Author:
Figure 1.
The major clinical complications associated with adult and pediatric severe malaria. Clinically severe malaria is a multisystem disorder that can affect different organs and differs in presentation between children and adults. The major clinical complications in children are cerebral malaria, severe malaria anemia, and metabolic acidosis. In adults, cerebral malaria is frequently accompanied by multiorgan system complications, including metabolic acidosis, acute kidney failure, jaundice, and acute respiratory distress (ARDS).
Figure 2.
Schematic representation of the pathological differences between cerebral malaria CM1 and CM2. Autopsy studies in children have divided CM cases into two groups based on histological features,16 CM1 cases have infected erythrocyte sequestration in the cerebral microvasculature and no associated vascular pathology. CM2 cases are defined by cerebral sequestration plus intra- and perivascular pathology, including ring hemorrhages, fibrin-platelet thrombi, and intravascular monocytes.
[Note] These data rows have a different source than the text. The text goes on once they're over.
(** C8, as the code has it.  For a name of the table with nothing at
    its path, which [expanduser] leaves alone, [download_assets]
    requests the registered URL (once, and nothing else), makes the
    directory of the path with the parents that are missing (what was
    there stays, what is new are directories on the way), stores the
    bytes received at the path and returns the name.  This is when
    bytes are received and can be stored: the working directory
    exists, the server answers with a status that is not an error and
    no regular file stands where a directory is needed.  (A name that
    [expanduser] rewrites is stored at the expanded place, not at its
    path.) *)
Theorem cold_fetch E (a : asset_name_t E) w url h response :
  let f := filename_of E a in
  let target := resolve E (Path f) in
  dict_get (ASSETS E) f = Some (url, h) ->
  os_stat E (Path f) w = None ->
  os_stat E "." w = Some Dir ->
  expanduser E (Path f) = Path f ->
  server E url = inr response ->
  error_status response = false ->
  no_file_above (fs w) (parent target) ->
  exists m1 w',
    download_assets E a w = (Returned f, w')
    /\ grown_to (parent target) (fs w) m1
    /\ fs w' = <[target := File (raw response)]> m1
    /\ os_stat E (Path f) w' = Some (File (raw response))
    /\ transfers (log w') = transfers (log w) ++ [url]
    /\ log w' = log w ++ [Stat (Path f);
                          Print ("Downloading " +:+ f +:+ " assets " +:+ LF);
                          HttpGet url;
                          Mkdir (parent target);
                          WriteAll target (raw response)].
Proof.
  intros f target Hreg Hst Hcwd Hexp Hsrv Hok Hfree. subst f target.
  destruct (cold_fetch_aux E a w url h response)
    as (m1 & Hgrown & Hrun); try done.
  exists m1. eexists. split; [exact Hrun|]. simpl.
  split; [done|]. split; [done|]. split; [|split; [|done]].
  - rewrite os_stat_node by apply Path_nonempty. simpl.
    rewrite os_stat_node in Hst by apply Path_nonempty.
    destruct (resolve E (Path (filename_of E a))) eqn:Hr; [done|].
    simpl. by rewrite lookup_insert_eq.
  - rewrite transfers_app. reflexivity.
Qed.

Lemma cold_fetch_witness :
  exists m1 w',
    download_assets Sample.env_nested (Name "clips/walk.jpg") Sample.cold
      = (Returned "clips/walk.jpg", w')
    /\ grown_to ["clips"; "work"] (fs Sample.cold) m1
    /\ fs w' = <[ ["walk.jpg"; "clips"; "work"]
                    := File (bytes_of "message digest") ]> m1
    /\ os_stat Sample.env_nested "clips/walk.jpg" w'
       = Some (File (bytes_of "message digest"))
    /\ transfers (log w') = transfers (log Sample.cold) ++ [Sample.walk_url]
    /\ log w' = log Sample.cold
                ++ [Stat "clips/walk.jpg";
                    Print ("Downloading " +:+ "clips/walk.jpg"
                             +:+ " assets " +:+ LF);
                    HttpGet Sample.walk_url;
                    Mkdir ["clips"; "work"];
                    WriteAll ["walk.jpg"; "clips"; "work"]
                      (bytes_of "message digest")].
Proof.
  assert (os_stat Sample.env_nested "clips/walk.jpg" Sample.cold = None)
    as Hst by (vm_compute; reflexivity).
  assert (os_stat Sample.env_nested "." Sample.cold = Some Dir)
    as Hcwd by (vm_compute; reflexivity).
  assert (no_file_above (fs Sample.cold) ["clips"; "work"]) as Hfree.
  { intros q c Hq. destruct q as [|x q]; [discriminate|].
    apply suffix_cons_inv in Hq as [[= -> ->]|Hq].
    - vm_compute. discriminate.
    - apply suffix_cons_inv in Hq as [[= -> ->]|Hq].
      + vm_compute. discriminate.
      + by apply suffix_nil_inv in Hq. }
  exact (cold_fetch Sample.env_nested (Name "clips/walk.jpg") Sample.cold
           Sample.walk_url "f96b697d7cb7938d525a2f31aaf161d0"
           (mkResponse 200 (Some 14%Z) (bytes_of "message digest"))
           eq_refl Hst Hcwd eq_refl eq_refl eq_refl Hfree).
Defined.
In the CM2 group, infected erythrocyte (IE) sequestration is frequently associated with fibrin-platelet thrombi in both capillaries and postcapillary venules. Insets provide examples of pathological features observed in CM2 cases described in Dorovini-Zis and others.15 Inset (A) shows a small branching capillary in which the upstream region is filled with sequestered IEs and one of the branches is occluded by a thrombus. This event is associated with a ring hemorrhage in which the microvessel is partially denuded of endothelial cells and is surrounded by a zone of necrosis and a ring of uninfected red blood cells in the white matter. Inset (B) shows a small vessel packed with sequestered IEs and surrounded by extravasated fibrinogen indicating increased permeability of the blood–brain barrier. Inset (C) shows a micovessel filled with monocytes containing phagocytosed hemozoin pigment. Intravascular pigmented monocytes are found adherent to the microvessel wall, but do not transverse across the blood–brain barrier. The molecular mechanisms driving the CM1 and CM2 pathophysiology are incompletely understood. Intercellular adhesion molecule 1 (ICAM-1) and endothelial protein C receptor (EPCR) are candidate brain endothelial receptors,18,31 but it is not known if the same parasite adhesion types are associated with CM1, CM2, and adult CM (not pictured). Recent studies reported that binding of IE to EPCR was associated with the development of severe malaria18 and that decreased EPCR staining on endothelial cells and increased fibrin deposition occurred at the site of IE adhesion in cerebral microvessels during fatal pediatric CM.20 This association suggests there may be causal links between cytoadhesion and microvascular pathophysiology. However, fibrin deposition is not found in CM1 and is less prominent in adult CM, highlighting gaps in our understanding of CM pathophysiology.
Figure 3.
Proposed influence of the host endothelial responsiveness to tumor necrosis factor (TNF) on the severity of malaria infection. Low endothelial TNF responders are less prone to upregulate receptors involved in the sequestration of infected erythrocyte (IE) and platelets than high responders. This leads to a minimal adhesion of IE and host cells and a lower pro-apoptotic signal for the endothelial cells, which might account for the absence of pathology. High responders, however, are over-activated in the presence of TNF, leading to high adhesion of IE and a strong pro-apoptotic signal, possibly resulting in the breakdown of the blood–brain barrier and, ultimately, to vasogenic edema (A). Potential clinical benefits offered by angiopoietin (Ang)-1 as a quiescence agent for high TNF-responding endothelial cells during cerebral malaria (CM) (B).